Dans l’opposition, où la légitimité-même du Tribunal constitutionnel polonais est toujours contestée (alors qu’en fait la contestation ne porte que sur la nomination fin 2015 de trois juges sur quinze), les dirigeants de la Plateforme civique (PO) et du parti agraire PSL expliquent que la publication mercredi des motifs du jugement du Tribunal constitutionnel aurait pour seul but « d’effacer les traces de la défaite du gouvernement dans la lutte contre le Covid, de l’échec du programme de vaccination et du drame des entrepreneurs » (dixit Borys Budka, le dirigeant de la PO). Pour la Gauche (Lewica), le jugement du Tribunal constitutionnel signifie « la légalisation de la torture des femmes en Pologne ».
La droite polonaise soutient le jugement
Au sein de la Droite Unie, la coalition menée par le PiS, on affiche au contraire son soutien à ce jugement. Pour le député pro-vie Piotr Uściński, du PiS, il faut maintenant renforcer le programme d’accompagnement prénatal et post-natal des familles avec des enfants handicapés.
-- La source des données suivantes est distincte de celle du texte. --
(** * Omniverse Connect samples: console menus, live-update loops, demo
      geometry and the [omnicli] command-line tool

    A shallow embedding of the parts of [liveSession.cpp], [helloWorld.cpp],
    [omniSimpleSensor.cpp], [omniSensorThread.cpp] and [omnicli.cpp] whose
    behaviour is decided inside the samples themselves.  Calls into the
    Omniverse Client Library, the Connect SDK and USD are kept as oracles
    (type classes) and as events of a trace; everything the samples compute
    on their own (menu dispatch, tokenizing, ACL editing, the [cat] filter,
    the vertex tables) is executable. *)

From Stdlib Require Import String Ascii List ZArith NArith Bool Lia.
Import ListNotations.


(** ** Text

    [std::string] and [char const*] values are lists of 8-bit characters. *)

Definition text := list ascii.

Definition str (s : string) : text := list_ascii_of_string s.

Fixpoint text_eqb (a b : text) : bool :=
  match a, b with
  | [], [] => true
  | x :: a', y :: b' => Ascii.eqb x y && text_eqb a' b'
  | _, _ => false
  end.

Definition code (c : ascii) : Z := Z.of_N (N_of_ascii c).

Definition chr (z : Z) : ascii := ascii_of_N (Z.to_N (z mod 256)).

Definition NUL : ascii := "000"%char.
Definition TAB : ascii := "009"%char.
Definition LF : ascii := "010"%char.
Definition CR : ascii := "013"%char.
Definition ESC : ascii := "027"%char.
Definition SPACE : ascii := " "%char.
Definition DQUOTE : ascii := "034"%char.
Definition BACKSLASH : ascii := "\"%char.

Definition EXIT_SUCCESS : Z := 0.
Definition EXIT_FAILURE : Z := 1.

(** ** Console input

    The programs read the console through [getchar] and through [std::cin];
    both draw from the same standard input, modelled as the characters still
    to come.  The end of the list is the end of input. *)

Module Console.

Definition stdin := list ascii.

Definition EOF : Z := -1.

(** [int getchar(void)]: the next character as an [unsigned char] value,
    or [EOF]. *)
Definition getchar (inp : stdin) : Z * stdin :=
  match inp with
  | [] => (EOF, [])
  | c :: rest => (code c, rest)
  end.

(** [isspace] in the C locale: space and the control characters 9 to 13. *)
Definition isspace (c : ascii) : bool :=
  let n := code c in
  (n =? 32)%Z || ((9 <=? n)%Z && (n <=? 13)%Z).

(** [isdigit] and [toupper] in the C locale, on an [int] argument. *)
Definition isdigit (n : Z) : bool := (48 <=? n)%Z && (n <=? 57)%Z.

Definition toupper (n : Z) : Z :=
  if (97 <=? n)%Z && (n <=? 122)%Z then (n - 32)%Z else n.

Definition tolower (n : Z) : Z :=
  if (65 <=? n)%Z && (n <=? 90)%Z then (n + 32)%Z else n.

(** The sentry of a formatted extraction skips leading white space. *)
Fixpoint skipws (inp : stdin) : stdin :=
  match inp with
  | [] => []
  | c :: rest => if isspace c then skipws rest else inp
  end.

(** Characters up to, and not including, the next white space. *)
Fixpoint read_word (inp : stdin) : text * stdin :=
  match inp with
  | [] => ([], [])
  | c :: rest =>
      if isspace c then ([], inp)
      else let (w, rest') := read_word rest in (c :: w, rest')
  end.

(** [std::cin >> s] for a [std::string s]: [None] when the extraction
    fails (end of input before any character), in which case [s] keeps
    its value. *)
Definition cin_string (inp : stdin) : option text * stdin :=
  match skipws inp with
  | [] => (None, [])
  | rest => let (w, rest') := read_word rest in (Some w, rest')
  end.

(** [std::cin >> c] for a [char c]. *)
Definition cin_char (inp : stdin) : option ascii * stdin :=
  match skipws inp with
  | [] => (None, [])
  | c :: rest => (Some c, rest)
  end.

(** [std::cin.get()]: one unformatted character, if any. *)
Definition cin_get (inp : stdin) : stdin :=
  match inp with
  | [] => []
  | _ :: rest => rest
  end.

(** [std::getline(std::cin, line)]: up to the next newline, which is
    consumed and not stored. *)
Fixpoint cin_getline (inp : stdin) : text * stdin :=
  match inp with
  | [] => ([], [])
  | c :: rest =>
      if Ascii.eqb c LF then ([], rest)
      else let (l, rest') := cin_getline rest in (c :: l, rest')
  end.
Lemma watcher_loop_success (tick : M P unit) (interval : Z) (fuel : nat)
    (c : Z) (m m1 : machine P) :
  tick m = (Ok tt, m1) ->
  watcher_loop P tick interval (S fuel) c m =
    watcher_loop P tick interval fuel 0 (log P (Sleep interval) m1).
Proof. intros Ht. cbn [watcher_loop]. now rewrite Ht. Qed.

(** Failures in a row, counted from [c]: while fewer than ten, each is
    followed by a sleep of one interval. *)
Lemma watcher_loop_failures (tick : M P unit) (interval : Z) (n : nat) :
  (forall m, exists e, (tick m).1 = Raise e /\ is_Exception e = true) ->
  forall c m, 0 <= c -> c + Z.of_nat n < 10 ->
  exists m', watcher_loop P tick interval n c m = (Running (c + Z.of_nat n), m').
Proof.
  intros Hfail. induction n as [|n IH]; intros c m Hc Hlt.
  - cbn. exists m. do 2 f_equal. lia.
  - destruct (Hfail m) as (e & He & Hexc).
    destruct (tick m) as [r m1] eqn:Ht. cbn in He. subst r.
    rewrite (watcher_loop_failure tick interval n c m m1 e Ht Hexc).
    destruct (c + 1 >=? 10) eqn:Hge; [lia|].
    destruct (IH (c + 1) (log P (Sleep interval) m1)) as (m' & ->); [lia..|].
    exists m'. do 2 f_equal. lia.
Qed.
End Watcher.
(** From construction to the next allocation: the tracker of a running
    agent hands out ids of the configured range only. *)
Theorem agent_allocates_in_configured_range env g_dcf
    (roleconfig : @RoleConfig ConfigNode) es (agent : Agent) cs es' (agent' : Agent) :
  construct env g_dcf roleconfig = (es, Returned agent) →
  agent_calls channel_bits agent cs = (es', Returned agent') →
  max_channel roleconfig < CHANNEL_MAX channel_bits →
  releases_live channel_bits
    (Pool_new (min_channel roleconfig) (max_channel roleconfig)) (tracker_calls cs)
  = true →
  (exhausted (m_ct agent') = true ∧ fst (alloc_channel channel_bits (m_ct agent')) = 0)
  ∨ (exhausted (m_ct agent') = false
     ∧ min_channel roleconfig
       ≤ fst (alloc_channel channel_bits (m_ct agent'))
       ≤ max_channel roleconfig).
Proof.
  intros Hnew Hrun Hmax Hok.
  destruct (construct_returned _ _ _ _ _ _ _ _ _ _ Hnew) as (_ & Hct & _).
  destruct (agent_run_effect agent cs) as (es2 & Hrun' & _).
  rewrite Hrun in Hrun'. injection Hrun' as _ ->.
  cbn [with_ct m_ct]. rewrite Hct.
  change (ChannelTracker_new (min_channel roleconfig) (max_channel roleconfig))
    with (tracker (Pool_new (min_channel roleconfig) (max_channel roleconfig))).
  rewrite <- tracker_run_calls.
  set (p := calls channel_bits
              (Pool_new (min_channel roleconfig) (max_channel roleconfig))
              (tracker_calls cs)).
  destruct (exhausted (tracker p)) eqn:Hex.
  - left. split; [reflexivity |].
    apply exhausted_spec in Hex as [Hgt Hq].
    rewrite alloc_channel_exhausted by assumption. reflexivity.
  - right. split; [reflexivity |].
    apply (allocations_in_range channel_bits _ _ (tracker_calls cs) Hmax Hok).
    exact Hex.
Qed.

End AgentRuns.

(** A TLS start-up on the defaults. *)
Lemma returned_agent_is_listening_witness :
  ∃ es agent,
    sample_agent friendly "astron.dc"
      (configure 1000000 1999999 0 "cert.pem" "key.pem")
    = (es, Returned agent)
    ∧ es = [NewAcceptor (m_net_acceptor agent); Bind "0.0.0.0:7198" 7198; Start]
    ∧ m_ct agent = ChannelTracker_new 1000000 1999999.
Proof.
  eexists. eexists. split; [reflexivity |].
  pose proof (returned_agent_is_listening
                sample_hash 0x80000BFF 0x01000000 0x02000000 0x04000000
                friendly "astron.dc" (configure 1000000 1999999 0 "cert.pem" "key.pem")
                _ _ eq_refl) as (Hes & _ & _ & _ & Hct & _).
  split; [exact Hes | exact Hct].
Defined.

(** The address is in use (error code 98). *)
Lemma bind_failure_is_fatal_witness :
  sample_agent
    {| certificate_file_loads := λ _, true;
       private_key_file_loads := λ _, true;
       certificate_chain_file_loads := λ _, true;
       bind_error := λ _ _, 98%Z;
       bind_addr_val := "0.0.0.0:7198" |}
    "astron.dc" (configure 1000000 1999999 0 "" "")
  = ([NewAcceptor TcpAcceptor;
      Bind "0.0.0.0:7198" 7198;
      Log Fatal (CouldNotBind "0.0.0.0:7198");
      Log Fatal (BindErrorCode 98)],
     Exited 1).
Proof.
  apply (bind_failure_is_fatal
           sample_hash 0x80000BFF 0x01000000 0x02000000 0x04000000
           {| certificate_file_loads := λ _, true;
              private_key_file_loads := λ _, true;
              certificate_chain_file_loads := λ _, true;
              bind_error := λ _ _, 98%Z;
              bind_addr_val := "0.0.0.0:7198" |}
           "astron.dc" (configure 1000000 1999999 0 "" ""));
    [simpl; lia | reflexivity | reflexivity].
Defined.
Depuis les manifestations pro-avortement d’octobre-novembre, des associations pro-vie mènent une campagne d’affichage pour faire connaître les centres de soins palliatifs périnataux comme alternative à l’avortement en cas d’anomalie létale de l’enfant en gestation et ce jeudi Michał Wójcik, vice-président du parti Pologne solidaire (Solidarna Polska) du ministre de la Justice Zbigniew Ziobro, considéré comme l’aile droite de la coalition Droite unie, a proposé un ensemble de solutions législatives pour apporter un soutien aux femmes enceintes d’un enfant porteur d’une anomalie létale.
Inversement, ni le gouvernement ni le parquet ne réagissent à la publicité faite dans les manifestations pro-avortement depuis octobre, et encore cette semaine après la publication du jugement du 22 octobre au journal officiel, pour un numéro de téléphone à l’intention des Polonaises souhaitant se faire avorter à l’étranger, par exemple dans la Slovaquie voisine. Une telle entremise est pourtant illégale en Pologne et passible de prison, mais les condamnations, même légères, sont extrêmement rares.